Some accounts give that Perseus and Andromeda had seven sons and two daughters. Others place this count a little differently saying its seven children all together, six sons and one daughter. Most accounts agree that the eldest son, Perses founds his own kingdom and becomes the ancestor to the kings of Persia. A variation to this account is that Perses was adopted by his grandfather Cepheus and named an heir to the throne.
Eventually, years later, as the major figures of the storied died and passed away, the goddess Athena placed Cepheus and the others up into the heavens as constellations to immortalize and commemorate this story.
In another account, because Cepheus was descended from one of Zeus’ lovers, the nymph Io, that earned him a place in the night sky.
Further, it is the god Poseidon who places both Cepheus and Cassiopeia up into heavens to become a constellation.
Hyginus’ Account – By his account, Cepheus’ brother is Agenor who confronts Perseus as he was the one to whom Andromeda had been promised in marriage. This is who Perseus ends up killing instead of Phineus.
Aethiopia or Ethiopia?
The accounts can vary and much of this owes to some lack of clarity among the ancient Greek Scholars and Historians. Homer is the first to have used the term Aethiopia in his Iliad and Odyssey. The Greek historian Herodotus uses the name Aethiopia to describe all of the inhabited lands south of Egypt. The name also features in Greek mythology, where it is sometimes associated with a kingdom said to be seated at Joppa, (what would be modern-day Tel-Aviv) or it is placed elsewhere in Asia Minor such as Lybia, Lydia, the Zagros Mountains, and even India.
Modern-day Ethiopia is located on the horn of Africa and has some tentative ties to the legend of Andromeda. The Egyptian priest Manetho, who lived around 300 BCE called Egypt’s Kushite dynasty the “Aethiopian dynasty.” And with the translation of the Hebrew Bible or Torah into Greek around 200 BCE, the Hebrew usage of “Kush” and Kushite” became the Greek “Aethiopia” and “Aethiopians.” This again changes later to the modern English use of “Ethiopia” and “Ethiopians” with the arrival of the King James Bible.
Given the way that Countries, Empires, Kingdoms, and Nations rise and fall, expand and shrink, it’s very well possible that both Aethiopia and Ethiopia are one and the same and that modern-day Tel-Aviv once known as Joppa (Jaffa) may have once been part of Ethiopia. Some sources cite Joppa as having been a city of Phoenicia. There is a lot of history that has been lost to the sands of time that can only be guessed at and speculated upon.
Hercules Vs Cetus
This is a very similar story that follows much the same theme that the story of Perseus and Andromeda follows.
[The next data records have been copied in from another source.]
(** Joining plain text to a POSIX path resolves it lexically. Relative text is applied to
    the segments of the base and absolute text to the root: empty and [.] components are
    dropped, [..] removes one segment and never leaves the root, and any other component
    is appended; the result is again an unambiguous POSIX path. *)
Theorem join_resolves_lexically p sp path :
  wf_uri p → posix_segments p = Some sp → canonical_uri p = true → plain_path path = true →
  ∃ q, uri_join p path = Ok q ∧ wf_uri q ∧
    posix_segments q = Some (normalize_below (if starts_with path [47%N] then [] else sp) path).
Proof.
  intros Hwf Hp Hcan Hpath. destruct (starts_with path [47%N]) eqn:E; [|by apply join_posix_relative].
  apply starts_with_true in E as [rest ->].
  destruct (join_posix_absolute p rest) as (q & Hq & Hw & Hs); [by apply posix_segments_inv in Hp as (? & _)|done|].
  exists q. done.
Qed.
End Claims.

Lemma posix_containment_is_prefix_witness :
  uri_starts_with (uri "file:///a/b%20c/d") (uri "file:///a/%62 c") =
    bool_decide ([lit "a"; lit "b c"] `prefix_of` [lit "a"; lit "b c"; lit "d"]) ∧
  lexical_depth (uri "file:///a/b%20c/d") = Some 3 ∧
  (∀ base sb, posix_segments base = Some sb → uri_starts_with base (uri "file:///a/b%20c/d") = true →
     uri_starts_with base (uri "file:///a/%62 c") = true → 3 ≤ 2 →
     uri_starts_with (uri "file:///a/%62 c") (uri "file:///a/b%20c/d") = true).
Proof.
  apply (posix_containment_is_prefix (uri "file:///a/b%20c/d") (uri "file:///a/%62 c")
           [lit "a"; lit "b c"; lit "d"] [lit "a"; lit "b c"]); vm_compute; reflexivity.
Defined.

Lemma join_resolves_lexically_witness :
  ∃ q, uri_join (uri "file:///ws/src") (lit "../docs/./a b") = Ok q ∧ wf_uri q ∧
    posix_segments q = Some (normalize_below [lit "ws"; lit "src"] (lit "../docs/./a b")).
Proof.
  apply (join_resolves_lexically (uri "file:///ws/src") [lit "ws"; lit "src"] (lit "../docs/./a b"));
    [apply wf_check_ok; vm_compute; reflexivity|vm_compute; reflexivity..].
Defined.

(** Equal Windows paths are not interchangeable in containment: two spellings of a path
    with a byte that is not UTF-8 are equal and hash alike, and a root contains one of them
    but not the other, since equality compares decoded bytes and containment falls back to
    the spelling of the segments. *)
Theorem equal_paths_contain_differently :
  let p := uri "file:///C:/%E9a/x" in
  let q := uri "file:///C:/%E9%61/x" in
  let base := uri "file:///C:/%E9a" in
  uri_eqb p q = true ∧ uri_starts_with p base = true ∧ uri_starts_with q base = false.
Proof. split_and!; vm_compute; reflexivity. Qed.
Now, Hesione is a Trojan princess and the daughter of King Laomedon. Being Trojan, Hesione in some versions and not Helena gets the blame as the trigger for the famous Trojan War.
Enough of that, the gods Apollo and Poseidon became angry with King Laomedon when he refused to pay his tribute to the gods for the construction of Troy’s walls. Fair enough, if you don’t pay, we’ll send a plague and a giant sea monster after you to collect.
After consulting the Oracles for what he could do to set things right, Laomedon was told he would need to sacrifice his daughter Hesione to the monster Cetus. Some versions say a series of pulling lots saw Hesione get this fate. Like Andromeda, Hesione too is chained to the rocks near the ocean for Cetus to come and get.
The hero Hercules along with Oicles and Telamon were returning from their campaign against the Amazons when they come across Hesione chained up and exposed. Hercules finds out what’s going on and goes to her father, Laomedon saying that he can save her for a price.
What price? The horses Laomedon received from Zeus as compensation when Ganymede was abducted. Though it’s Tros who is often given as the father of Ganymede and Laomedon is a nephew of said Ganymede. This story follows the lineage with Laomedon as Ganymede’s father rather than a nephew.
Back on track, Laomede agrees to Hercules’ price of giving the horse and the hero sets off to kill the sea monster Cetus.
When it came time for Hercules to collect his reward, Laomedon refused to pay. Why am I not surprised by that? Some people just don’t learn.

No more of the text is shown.